Dame Edna lighting up the “five buck” note. Photo: Aaron Tyler

As Sir Les Patterson famously said: “I’m a Sydney man I reckon it shows”, the Dame from Moonee Ponds could be the ideal compromise candidate to help bind our wounds with her uniquely Victorian brand of kindness and backhanded home truths.

And it’s not as if we have to dispense with all monarchist trappings, Victoria’s new currency could be called the Crown, thus making the most of all those redundant gaming chips from the cobwebbed casino on the Yarra where the largest free childcare centre in the world would be built.

The anti-maskers and Sovereign staters would be treated kindly, but forcefully, offered safe passage to Queensland, where they would be free to talk like Americans and swap notes with Pauline Hansen in blissful sunshine with meter maids.

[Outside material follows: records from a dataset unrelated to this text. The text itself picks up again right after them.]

(** X2: in a session that has just been created or reloaded, after any
    sequence of [modify_text_in_doc] calls every id of a [w:ins] or
    [w:del] element of the tree, those written by the calls included,
    is a number below the id counter: the next id is new to the whole
    tree. *)
Theorem ids_of_tree_stay_below_counter run_add_comment s calls w :
  began run_add_comment s →
  ids_below (id_counter (substitutions calls s w).1.2)
    (doc_tree (substitutions calls s w).1.2).
Proof.
  intros Hb%began_ids_below. revert s w Hb.
  induction calls as [|c calls IH]; intros s w Hb; simpl; [done |].
  destruct (modify_text_in_doc _ _ _ _ s w) as [[[o ids1] s1] w1] eqn:E1.
  specialize (IH s1 w1 (modify_text_in_doc_ids_below _ _ _ _ _ _ _ _ _ _ E1 Hb)).
  by destruct (substitutions calls s1 w1) as [[ids2 s2] w2].
Qed.

(** ** When a substitution raises *)




(** ** Text split over several nodes *)

Lemma get_elements pi : ∀ e x, get pi e = Some x → x ∈ elements e.
Proof.
  induction pi as [|i pi IH]; intros e x; simpl.
  - intros [= <-]. apply elements_self.
  - destruct (kids_of e !! i) as [k|] eqn:Hk; [| done]. simpl. intros Hx.
    eapply elements_kid; [by eapply list_elem_of_lookup_2 | by apply IH].
Qed.

Lemma elements_trans e : ∀ P x, P ∈ elements e → x ∈ elements P → x ∈ elements e.
Proof.
  induction e as [t a x0 ks IH] using xml_ind'. intros P x HP Hx.
  rewrite elements_eq in HP. apply elem_of_cons in HP as [->|HP]; [done |].
  apply list_elem_of_In, in_concat in HP as (l & Hl & HP).
  apply in_map_iff in Hl as (k & <- & Hk).
  apply list_elem_of_In in Hk, HP.
  eapply (elements_kid (Elem t a x0 ks)); [exact Hk |].
  rewrite Forall_forall in IH. by eapply IH.
Qed.

(** X4: the old text is looked for inside single [w:t] nodes.  When no
    [w:t] of the tree holds it, the call changes nothing and hands out no
    id, also when the old text stands in a paragraph, split over several
    nodes. *)
Theorem text_across_nodes_is_not_replaced
    old_text new_text full_paragraph_text author s w :
  (∀ t, t ∈ elements (doc_tree s) → has_tag "w:t" t = true →
        PyStr.contains old_text (text_or_empty t) = false) →
  modify_text_in_doc old_text new_text full_paragraph_text author s w
  = (Returned, [], s, w).
Proof.
  intros H. unfold modify_text_in_doc.
  rewrite walk_quiet; [simpl; by rewrite session_eta, world_eta |].
  intros P HP _. apply locate_None. intros [pi t] Hd.
  apply xpath_desc_tag in Hd as (Ht & Hg & _). simpl.
  unfold matches. rewrite H; [by rewrite andb_false_r | | done].
  eapply elements_trans; [exact HP | by eapply get_elements].
Qed.

(** ** A comment target split over several runs *)




(** ** What reaches the files *)

Lemma substitutions_frame calls : ∀ s w ids s1 w1,
  substitutions calls s w = (ids, s1, w1) →
  docx_path s1 = docx_path s ∧ output_path s1 = output_path s
  ∧ disk w1 = disk w ∧ temp w1 = temp w ∧ stdout w1 = stdout w.
Proof.
  induction calls as [|c calls IH]; intros s w ids s1 w1; simpl.
  - by intros [= <- <- <-].
  - destruct (modify_text_in_doc _ _ _ _ s w) as [[[o i1] s2] w2] eqn:E.
    destruct (substitutions calls s2 w2) as [[i2 s3] w3] eqn:E2.
    intros [= <- <- <-].
    apply modify_text_in_doc_frame in E as (<- & <- & <- & <- & <-).
    by apply IH in E2.
Qed.

(** X6: the [paragraphs] property reads the archive at [docx_path], not
    the tree in memory: what it gives is the same before and after a
    call of [modify_text_in_doc], and still the same after [save] when
    the session writes to another path than it reads from. *)
Theorem paragraphs_miss_the_edits
    old_text new_text full_paragraph_text author s w o ids s1 w1 o2 w2 :
  modify_text_in_doc old_text new_text full_paragraph_text author s w
  = (o, ids, s1, w1) →
  save s1 w1 = (o2, w2) →
  output_path s ≠ docx_path s →
  paragraphs s1 w1 = paragraphs s w ∧ paragraphs s1 w2 = paragraphs s w.
Proof.
  intros (Hp & Ho & Hd & _ & _)%modify_text_in_doc_frame Hs Hne.
  unfold paragraphs. rewrite Hp, Hd. split; [done |].
  revert Hs. unfold save. destruct (temp w1); intros [= <- <-]; simpl.
  - rewrite Ho, lookup_insert_ne, Hd; done.
  - by rewrite Hd.
Qed.


Lemma init_Some docx_path output_path w s w1 :
  init docx_path output_path w = (inr s, w1) →
  ∃ d m, disk w !! docx_path = Some d
    ∧ max_int (revision_ids (document d)) = Some m
    ∧ s = {| docx_path := docx_path;
             output_path := output_path;
             id_counter := m + 1; doc_tree := document d |}
    ∧ w1 = {| disk := disk w; temp := Some d; time := time w;
              stdout := stdout w |}.
Proof.
  unfold init, _unzip, _highest_existing_change_id.
  destruct (disk w !! docx_path) as [d|]; [| done]. simpl.
  destruct (max_int _) as [m|] eqn:E; [| done].
  intros [= <- <-]. by exists d, m.
Qed.

(** X8: a session that is created and saved at once writes to
    [output_path] the archive it read from [docx_path], and removes the
    temporary directory. *)
Theorem open_then_save_copies docx_path output_path w s w1 :
  init docx_path output_path w = (inr s, w1) →
  ∃ d, disk w !! docx_path = Some d
    ∧ save s w1
      = (Returned,
         {| disk := <[output_path := d]> (disk w); temp := None;
            time := time w; stdout := stdout w |}).
Proof.
  intros (d & m & Hd & _ & -> & ->)%init_Some. exists d. split; [done |].
  unfold save. simpl. by destruct d.
Qed.

(** X9: after any sequence of substitutions on a newly created session,
    [save] returns and writes to [output_path] the tree of the session
    with the styles and comments of the archive that was opened; the
    other archives stay, nothing is printed and the temporary directory
    is removed. *)
Theorem open_edit_save docx_path output_path w s w1 calls ids s2 w2 :
  init docx_path output_path w = (inr s, w1) →
  substitutions calls s w1 = (ids, s2, w2) →
  ∃ d, disk w !! docx_path = Some d
    ∧ save s2 w2
      = (Returned,
         {| disk := <[output_path :=
                       {| document := doc_tree s2;
                          char_styles := char_styles d;
                          comments := comments d |}]> (disk w);
            temp := None; time := time w2; stdout := stdout w |}).
Proof.
  intros (d & m & Hd & _ & -> & ->)%init_Some
         (_ & Ho & Hdk & Ht & Hs)%substitutions_frame.
  exists d. split; [done |]. unfold save. simpl in *.
  by rewrite Ht, Ho, Hdk, Hs.
Qed.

And we’d get the footy back. Of course we would.

The interstate teams would be issued passports and welcomed to play here all year round, with the MCG chockers again and everyone on the beers as the home-and-home season extended from January to the week before the Melbourne Cup.

The seven weeks until Christmas is reserved for outdoor art gallery viewings and the annual city-country house swap that brings all citizens together to “walk a mile in that guy’s shoes”.

It’s all ahead of us Victorians – hunker down with your heads held high for just six more weeks and anything, absolutely anything, is possible.